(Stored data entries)
(** From a suspended frame on, [index_file] yields what the loop of
    [index_words] gives for the rest of the line, then the words of the
    following lines, all shifted by the running offset. *)
Lemma drain_index_file handle : ∀ rest offset n,
  (String.length rest + IndexFile.unread_lines handle < n)%nat →
  drain IndexFile.next n (IndexFile.Suspended offset rest handle) =
  Some (Return (((λ i, offset + i) <$> loop_words 0 rest) ++
                IndexFile.shifted_words (offset + Z.of_nat (String.length rest)) handle),
        IndexFile.Finished).
Proof.
  induction handle as [|line handle IHh]; apply drain_letters; intros offset n Hn.
  - destruct n; [lia|done].
  - destruct n as [|n]; [lia|]. rewrite IterFacts.drain_S.
    cbn [IndexFile.next IndexFile.next_letter IndexFile.next_line IndexFile.shifted_words].
    assert (IndexFile.unread_lines (line :: handle) =
            S (String.length line + IndexFile.unread_lines handle)) as E by done.
    rewrite E in Hn. rewrite index_words_unfold.
    destruct (truthy line) eqn:T.
    + rewrite (IHh line offset n) by lia. simpl. by rewrite Z.add_0_r.
    + destruct line; [|done].
      pose proof (IHh ""%string offset (S n) ltac:(simpl in Hn |- *; lia)) as H.
      rewrite IterFacts.drain_S in H. cbn [IndexFile.next IndexFile.next_letter] in H.
      rewrite H. done.
Qed.

(** The bound in [IndexFile.list_] is enough. *)
Lemma index_file_list_total it :
  is_Some (drain IndexFile.next (S (IndexFile.unread it)) it).
Proof.
  destruct it as [handle|offset rest handle|]; [| |by eexists].
  - pose proof (drain_index_file handle ""%string 0 (S (IndexFile.unread_lines handle))
                  ltac:(simpl; lia)) as H.
    rewrite IterFacts.drain_S in *. cbn [IndexFile.next IndexFile.next_letter] in H.
    cbn [IndexFile.next IndexFile.unread]. rewrite H. by eexists.
  - rewrite drain_index_file by (simpl; lia). by eexists.
Qed.

(** X16: [index_file] over the lines of a file yields, for each line in
    turn, the indices [index_words] gives for that line, shifted by the
    number of characters before the line; for a one-line file these are
    exactly the indices of [index_words]. *)
Theorem index_file_spec (handle : list string) :
  IndexFile.list_ (IndexFile.index_file handle) =
    (Return (IndexFile.shifted_words 0 handle), IndexFile.Finished) ∧
  ∀ text, fst (IndexFile.list_ (IndexFile.index_file [text])) = Return (index_words text).
Proof.
  assert (∀ handle, IndexFile.list_ (IndexFile.index_file handle) =
                    (Return (IndexFile.shifted_words 0 handle), IndexFile.Finished)) as H.
  { clear. intros handle. unfold IndexFile.list_, IndexFile.index_file.
    pose proof (drain_index_file handle ""%string 0 (S (IndexFile.unread_lines handle))
                  ltac:(simpl; lia)) as H.
    rewrite IterFacts.drain_S in *. cbn [IndexFile.next IndexFile.next_letter] in H.
    cbn [IndexFile.next IndexFile.unread]. by rewrite H. }
  split; [done|]. intros text. rewrite H. simpl. rewrite app_nil_r. f_equal.
  rewrite <- (list_fmap_id (index_words text)) at 2.
  apply list_fmap_ext. intros _ i _. simpl. done.
Qed.

End IndexFileFacts.

(** ** [move], [pause] and [animate] *)

Module AnimateFacts.
Import Iter IterFacts IterLists Animate.

(** A generator that yields the same value for every item of its source. *)
Lemma list_constant (v : value) (seq : list value) :
  fst (Iter.list_ (Generator false (λ _, Return v) (λ _, true) (ListIter seq 0))) =
  Return (replicate (length seq) v).
Proof.
  erewrite (list_Generator_all _ (λ _, v)); [| by rewrite list_ListIter, drop_0 | done].
  simpl. f_equal. induction seq as [|x seq IH]; [done|]. rewrite fmap_cons. simpl. by f_equal.
Qed.

Lemma length_range (n : Z) : length (YieldFrom.range n) = Z.to_nat n.
Proof. unfold YieldFrom.range. by rewrite length_fmap, length_seq. Qed.

Lemma list_move (period : Z) (speed : value) :
  fst (Iter.list_ (move period speed)) = Return (replicate (Z.to_nat period) speed).
Proof. unfold move. by rewrite list_constant, length_fmap, length_range. Qed.

Lemma list_pause (delay : Z) :
  fst (Iter.list_ (pause delay)) = Return (replicate (Z.to_nat delay) (VInt 0)).
Proof. unfold pause. by rewrite list_constant, length_fmap, length_range. Qed.

(** X17: [move(period, speed)] yields [speed] exactly [period] times and
    [pause(delay)] yields [0] exactly [delay] times; nothing at all for a
    period or delay that is zero or negative. *)
Theorem move_pause_yield (period delay : Z) (speed : value) :
  fst (Iter.list_ (move period speed)) = Return (replicate (Z.to_nat period) speed) ∧
  fst (Iter.list_ (pause delay)) = Return (replicate (Z.to_nat delay) (VInt 0)).
Proof. split; [apply list_move|apply list_pause]. Qed.

(** Running sub-generators in sequence, with enough steps. *)
Lemma drain_chain segments : ∀ outputs n,
  Forall2 (λ g l, fst (Iter.list_ g) = Return l) segments outputs →
  unread segments < n →
  drain next n segments = Some (Return (concat outputs), []).
Proof.
  induction segments as [|g segments IHs]; intros outputs n H Hn.
  - apply Forall2_nil_inv_l in H as ->. destruct n; [lia|done].
  - apply Forall2_cons_inv_l in H as (l & outputs' & Hl & H & ->).
    assert (unread (g :: segments) = remaining g + unread segments) as E by done.
    rewrite E in Hn. clear E.
    remember (remaining g) as k eqn:Hk. revert g l Hl Hk n Hn.
    induction (lt_wf k) as [k _ IHk]; intros g l Hl -> n Hn.
    destruct n as [|n]; [lia|]. rewrite drain_S. cbn [next].
    rewrite list_unfold in Hl.
    destruct (produceNext g) as [[x| |e] g'] eqn:Eg; try done.
    + pose proof Eg as (_&_&_&_&Hy)%produceNext_invariants. specialize (Hy x eq_refl).
      destruct (Iter.list_ g') as [[l'|e'] g''] eqn:El; [|done]. simpl in Hl.
      injection Hl as <-.
      rewrite (IHk _ Hy g' l') by (rewrite ?El; done || lia). done.
    + simpl in Hl. injection Hl as <-.
      pose proof (IHs outputs' (S n) H ltac:(lia)) as Hr.
      rewrite drain_S in Hr. simpl. by rewrite Hr.
Qed.

(** The bound in [Animate.list_] is enough, whatever the sub-generators do. *)
Lemma chain_list_total segments : ∀ n,
  unread segments < n → is_Some (drain next n segments).
Proof.
  induction segments as [|g segments IHs]; intros n Hn.
  - destruct n; [lia|by eexists].
  - assert (unread (g :: segments) = remaining g + unread segments) as E by done.
    rewrite E in Hn. clear E.
    remember (remaining g) as k eqn:Hk. revert g Hk n Hn.
    induction (lt_wf k) as [k _ IHk]; intros g -> n Hn.
    destruct n as [|n]; [lia|]. rewrite drain_S. cbn [next].
    destruct (produceNext g) as [[x| |e] g'] eqn:Eg.
    + pose proof Eg as (_&_&_&_&Hy)%produceNext_invariants. specialize (Hy x eq_refl).
      destruct (IHk _ Hy g' eq_refl n ltac:(lia)) as [[[l|e] s'] ->]; by eexists.
    + pose proof (IHs (S n) ltac:(lia)) as Hr. by rewrite drain_S in Hr.
    + by eexists.
Qed.

(** X18: a generator that runs sub-generators one after the other
    ([animate], [animate_composed]) yields what the first yields, then what
    the second yields, and so on: the concatenation of their outputs. *)
Theorem chain_yields_concat segments outputs :
  Forall2 (λ g l, fst (Iter.list_ g) = Return l) segments outputs →
  Animate.list_ segments = (Return (concat outputs), []).
Proof.
  intros H. unfold Animate.list_. by rewrite (drain_chain segments outputs) by (done || lia).
Qed.

(** X18 at [animate()] and [animate_composed()]: four deltas of [5.0],
    three of [0], two of [3.0]. *)
Lemma chain_yields_concat_witness :
  let outputs := [replicate 4 (VFloat five); replicate 3 (VInt 0);
                  replicate 2 (VFloat three)] in
  Forall2 (λ g l, fst (Iter.list_ g) = Return l) animate outputs ∧
  Animate.list_ animate = (Return (concat outputs), []) ∧
  Animate.list_ animate_composed = (Return (concat outputs), []).
Proof.
  intros outputs.
  assert (Forall2 (λ g l, fst (Iter.list_ g) = Return l) animate outputs) as H.
  { repeat constructor; first [apply list_move | apply list_pause]. }
  split; [exact H|]. split; exact (chain_yields_concat animate outputs H).
Defined.

End AnimateFacts.

(** ** The earlier versions of [careful_divide] *)

Module CarefulDivideFacts.
Import Number ReturnNone.
Local Open Scope Z_scope.

(** X19: the first [careful_divide] returns [None] for every zero int
    divisor, and for a zero numerator over a non-zero int divisor it
    returns a float zero: both results are false in a condition, so
    [if not result] cannot tell the valid zero from the error. *)
Theorem careful_divide_1_falsy_zero (x y : Z) :
  y ≠ 0 →
  careful_divide_1 (PyInt x) (PyInt 0) = Return VNone ∧
  careful_divide_1 (PyInt 0) (PyInt y) = Return (VFloat (S754_zero (y <? 0))) ∧
  PosKw.truthy VNone = false ∧
  PosKw.truthy (VFloat (S754_zero (y <? 0))) = false.
Proof.
  intros Hy. split_and!; try done.
  unfold careful_divide_1, truediv. destruct (Z.eqb_spec y 0) as [|_]; [done|].
  by destruct y.
Qed.

(** X19 at the call of the snippet, [x, y = 0, 5]. *)
Lemma careful_divide_1_falsy_zero_witness :
  5 ≠ 0 ∧ careful_divide_1 (PyInt 0) (PyInt 5) = Return (VFloat (S754_zero false)).
Proof.
  assert (5 ≠ 0) as H by lia.
  split; [exact H|]. exact (proj1 (proj2 (careful_divide_1_falsy_zero 1 5 H))).
Defined.

(** X20: the second [careful_divide] returns a pair whose first part tells
    what the second is: [True] with the quotient of the division, or
    [False] with [None], the latter only for a zero divisor. *)
Theorem careful_divide_2_flag a b r :
  careful_divide_2 a b = Return r →
  (∃ q, truediv a b = Return q ∧ r = VPair (VBool true) (VFloat q)) ∨
  (is_zero b = true ∧ r = VPair (VBool false) VNone).
Proof.
  unfold careful_divide_2. destruct (truediv a b) as [q|e] eqn:E.
  - intros [= <-]. left. by exists q.
  - destruct e; try done. intros [= <-]. right. split; [|done].
    by apply ReturnNoneFacts.truediv_ZeroDivisionError in E.
Qed.

(** X20 at [careful_divide(1, 0)]. *)
Lemma careful_divide_2_flag_witness :
  careful_divide_2 (PyInt 1) (PyInt 0) = Return (VPair (VBool false) VNone) ∧
  ((∃ q, truediv (PyInt 1) (PyInt 0) = Return q ∧
         VPair (VBool false) VNone = VPair (VBool true) (VFloat q)) ∨
   (is_zero (PyInt 0) = true ∧ VPair (VBool false) VNone = VPair (VBool false) VNone)).
Proof.
  split; [reflexivity|].
  exact (careful_divide_2_flag (PyInt 1) (PyInt 0) _ eq_refl).
Defined.

End CarefulDivideFacts.

(** ** The two [decode] functions *)

Module DecodeFacts.
Import Binder BinderFacts NoneDocstring NoneDocstringFacts.

Section decode.
Variable json_loads : value → store → outcome value * store.

(** X21: every call of the first [decode] whose data cannot be decoded
    returns the dictionary that executing [def decode] created, whatever
    the store has become meanwhile: two such calls return the same object,
    and the store is not changed by the fallback. *)
Theorem decode_fallback_is_shared st data1 data2 st1 st1' st2 st2' :
  json_loads (VStr data1) st1 = (Raise ValueError, st1') →
  json_loads (VStr data2) st2 = (Raise ValueError, st2') →
  let params := fst (def_decode st) in
  let default := VRef (fresh (dom st)) in
  deref default (snd (def_decode st)) = Some ∅ ∧
  decode json_loads params [VStr data1] [] st1 = inr (Return default, st1') ∧
  decode json_loads params [VStr data2] [] st2 = inr (Return default, st2') ∧
  is_ default default = true.
Proof.
  intros H1 H2 params default. split_and!.
  - unfold def_decode, alloc. simpl. by rewrite lookup_insert_eq.
  - by apply decode_returns_the_default.
  - by apply decode_returns_the_default.
  - simpl. by apply bool_decide_eq_true.
Qed.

-- WHAT IS EXPECTED --
Could you restate word for word the lines above, from the one that contains "IndexFile.shifted_words (offset +" through the one that contains "assert (∀ handle, IndexFile.list_", and no others?

-- ANSWER BOX --
                IndexFile.shifted_words (offset + Z.of_nat (String.length rest)) handle),
        IndexFile.Finished).
Proof.
  induction handle as [|line handle IHh]; apply drain_letters; intros offset n Hn.
  - destruct n; [lia|done].
  - destruct n as [|n]; [lia|]. rewrite IterFacts.drain_S.
    cbn [IndexFile.next IndexFile.next_letter IndexFile.next_line IndexFile.shifted_words].
    assert (IndexFile.unread_lines (line :: handle) =
            S (String.length line + IndexFile.unread_lines handle)) as E by done.
    rewrite E in Hn. rewrite index_words_unfold.
    destruct (truthy line) eqn:T.
    + rewrite (IHh line offset n) by lia. simpl. by rewrite Z.add_0_r.
    + destruct line; [|done].
      pose proof (IHh ""%string offset (S n) ltac:(simpl in Hn |- *; lia)) as H.
      rewrite IterFacts.drain_S in H. cbn [IndexFile.next IndexFile.next_letter] in H.
      rewrite H. done.
Qed.

(** The bound in [IndexFile.list_] is enough. *)
Lemma index_file_list_total it :
  is_Some (drain IndexFile.next (S (IndexFile.unread it)) it).
Proof.
  destruct it as [handle|offset rest handle|]; [| |by eexists].
  - pose proof (drain_index_file handle ""%string 0 (S (IndexFile.unread_lines handle))
                  ltac:(simpl; lia)) as H.
    rewrite IterFacts.drain_S in *. cbn [IndexFile.next IndexFile.next_letter] in H.
    cbn [IndexFile.next IndexFile.unread]. rewrite H. by eexists.
  - rewrite drain_index_file by (simpl; lia). by eexists.
Qed.

(** X16: [index_file] over the lines of a file yields, for each line in
    turn, the indices [index_words] gives for that line, shifted by the
    number of characters before the line; for a one-line file these are
    exactly the indices of [index_words]. *)
Theorem index_file_spec (handle : list string) :
  IndexFile.list_ (IndexFile.index_file handle) =
    (Return (IndexFile.shifted_words 0 handle), IndexFile.Finished) ∧
  ∀ text, fst (IndexFile.list_ (IndexFile.index_file [text])) = Return (index_words text).
Proof.
  assert (∀ handle, IndexFile.list_ (IndexFile.index_file handle) =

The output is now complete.